I am still being attacked by UDP flood. "sudo iftop -n" command shows heavy MBs input traffic from the IPs I have already blocked using IP tables. Maybe iptables did not block the IPs? If yes then how can I fix it?
- Niky about 9 years
  
  Good question. I am not expert but that is my assumption. sudo iftop -n shows heavy MBs traffic from the IPs that I have already banned using iptables. So that person is still sending loads of traffic on my server? Is there a better way to block an IP permanently?
- Vamsi M about 9 years
  
  Hi, IPTables will be an stressful solution because you must block one by one the IP addresses attackers, but the attacker can change his IP address as much as he can, Do you accept another option for a solution?
- Niky about 9 years
  
  I have kimsufi server. They do not provide any help or support :( I am by my own. The person who is dosing my server is openly saying it :) He comes and says "now server is going down ta ta". Then traffic increases and server become irresponsive.
- MadHatter about 9 years
  
  I don't think you're quite getting my point.

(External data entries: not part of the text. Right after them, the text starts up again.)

(** A start of the task in slot [i] at [now] is recorded. *)
Lemma records_start tab Ls t0 now i t T : records tab Ls t0 -> t0 <= now <= T -> 0 <= now -> tab !! i = Some t -> entry t <> None ->
  records (<[i := Task (entry t) (period t) (u32 now)]> tab) (<[i := now]> Ls) T.
Proof.
  intros [Hl Hr] Hn H0 Ht Hen. split; [rewrite !length_insert; exact Hl|]. intros j t' L Hj He HL.
  destruct (records_last tab Ls t0 i t (conj Hl Hr) Ht) as [L0 HL0]. pose proof (Hr i t L0 Ht Hen HL0) as (_ & _ & Hp).
  destruct (decide (j = i)) as [->|Hne].
  - rewrite list_lookup_insert_eq in Hj by (eapply lookup_lt_Some; exact Ht).
    rewrite list_lookup_insert_eq in HL by (eapply lookup_lt_Some; exact HL0).
    injection Hj as <-. injection HL as <-. cbn. split_and!; auto; lia.
  - rewrite list_lookup_insert_ne in Hj by auto. rewrite list_lookup_insert_ne in HL by auto. destruct (Hr j t' L Hj He HL) as (A & B & E). split_and!; auto; lia.
Qed.

(** One slot. *)
Lemma wp_slot_progress i w Ls : limit <= 2 ^ 32 -> I w -> (i < length (task_table (st w)))%nat ->
  records (task_table (st w)) Ls (time w) -> tasks_take (task_table (st w)) -> time w + slot_cost < limit ->
  wp (sched_slot pre task_body i) (fun _ w' => exists Ls', progress slot_cost (fun j => j = i) w Ls w' Ls') w.
Proof.
  intros Hlim HI Hi HR Htk Hlt. pose proof (clock_nonneg w HI) as H0. unfold slot_cost in *.
  destruct (lookup_lt_is_Some_2 _ _ Hi) as [t Ht]. destruct (records_last _ _ _ i t HR Ht) as [L HL].
  destruct t as [[e|] p lr].
  2: { unfold sched_slot. apply wp_bind. eapply wp_get_task; [exact Ht|]. apply wp_ret. exists Ls.
       destruct (progress_refl (2 * jump + cost) w Ls ltac:(lia) HI HR) as [A B E F G _]. split; auto.
       intros j -> t0 L0 Ht0. rewrite Ht in Ht0. injection Ht0 as <-. intros He. destruct (He eq_refl). }
  destruct (proj2 HR i _ L Ht ltac:(discriminate) HL) as (Hlr & HLt & Hp). cbn [last_run period] in *. subst lr.
  unfold sched_slot. apply wp_bind. eapply wp_get_task; [exact Ht|]. cbn [entry]. unfold systime_get.
  apply wp_bind, wp_bind. eapply wp_mono; [exact (Hpre w HI)|]. intros _ w0 (I0 & T0 & B0). apply wp_bind, wp_get_st, wp_ret.
  rewrite (clock_systime w0 I0), due_true by lia. destruct (Z.leb_spec p (time w0 - L)) as [Hdue|Hnot].
  - apply wp_bind, wp_bind. eapply wp_mono; [exact (Hpre w0 I0)|]. intros _ w1 (I1 & T1 & B1). apply wp_bind, wp_get_st, wp_ret.
    apply wp_bind. unfold set_last_run. apply wp_bind. eapply wp_get_task; [rewrite B1, B0; exact Ht|]. apply wp_modify_st.
    rewrite (clock_systime w1 I1). cbn [entry period].
    destruct (clock_table w1 (<[i := Task (Some e) p (u32 (time w1))]> (task_table (st w1))) I1) as [HIs Hts].
    eapply wp_mono; [apply (Htk i _ e Ht eq_refl _ HIs); rewrite Hts; lia|]. rewrite Hts. cbn [st with_st task_table set_task_table].
    rewrite B1, B0. intros _ w' (I' & T' & B'). exists (<[i := time w1]> Ls). split; rewrite ?B'; auto; try lia.
    + apply same_tasks_insert with (u32 L). exact Ht.
    + apply (records_start _ _ (time w) (time w1) i (Task (Some e) p (u32 L))); auto; first [lia | discriminate].
    + intros j t0 L0 L' Hj _ HL0 HL'. destruct (decide (j = i)) as [->|Hne].
      * rewrite list_lookup_insert_eq in HL' by (eapply lookup_lt_Some; exact HL). simplify_eq. cbn [period]. right. lia.
      * rewrite list_lookup_insert_ne in HL' by auto. left. congruence.
    + intros j -> t0 L0 Hj _ HL0. rewrite list_lookup_insert_eq in Hj by exact Hi.
      rewrite list_lookup_insert_eq in HL0 by (eapply lookup_lt_Some; exact HL). simplify_eq. cbn [period]. lia.
  - apply wp_ret. exists Ls. split; rewrite ?B0; auto; try lia; [reflexivity| | |].
    + destruct HR as [Hl Hr]. split; [exact Hl|]. intros j t0 L0 Hj He HL0. destruct (Hr j t0 L0 Hj He HL0) as (A & B & E). split_and!; auto; lia.
    + intros j t0 L0 L' _ _ HL0 HL'. left. congruence.
    + intros j -> t0 L0 Hj _ HL0. simplify_eq. cbn [period]. lia.
Qed.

In all likelihood, you are blocking the traffic. But that doesn't stop people from sending it to you; that is not something you can achieve from where you are. You will need to work with your hosting provider to get them to stop passing the traffic to you, if it's overwhelming your connection.
- Niky about 9 years
  
  @ravasquezgt Thanks for your message. The attacker is only using 10 IPs and I do not mind blocking his new IPs but at least it should work. I am open to any solution as long as I can overcome this problem.
- Tero Kilkanen about 9 years
  
  It doesn't help if you block the IPs on your own server, because the traffic floods up the connection between your server and the Internet. You need to contact your hosting provider if they have any options available to filter the traffic in their systems.
- Vamsi M about 9 years
  
  @Niky I conclude like the others you must contact your ISP to ask for a solution of DoS on cloud, Why? Because the attacker can increase the traffic to your 80 port when he wants, if your ISP is not an option answer here an We can try with snort
- MadHatter about 9 years
  
  @TeroKilkanen thanks, Tero: I guess I wasn't making that point clearly enough!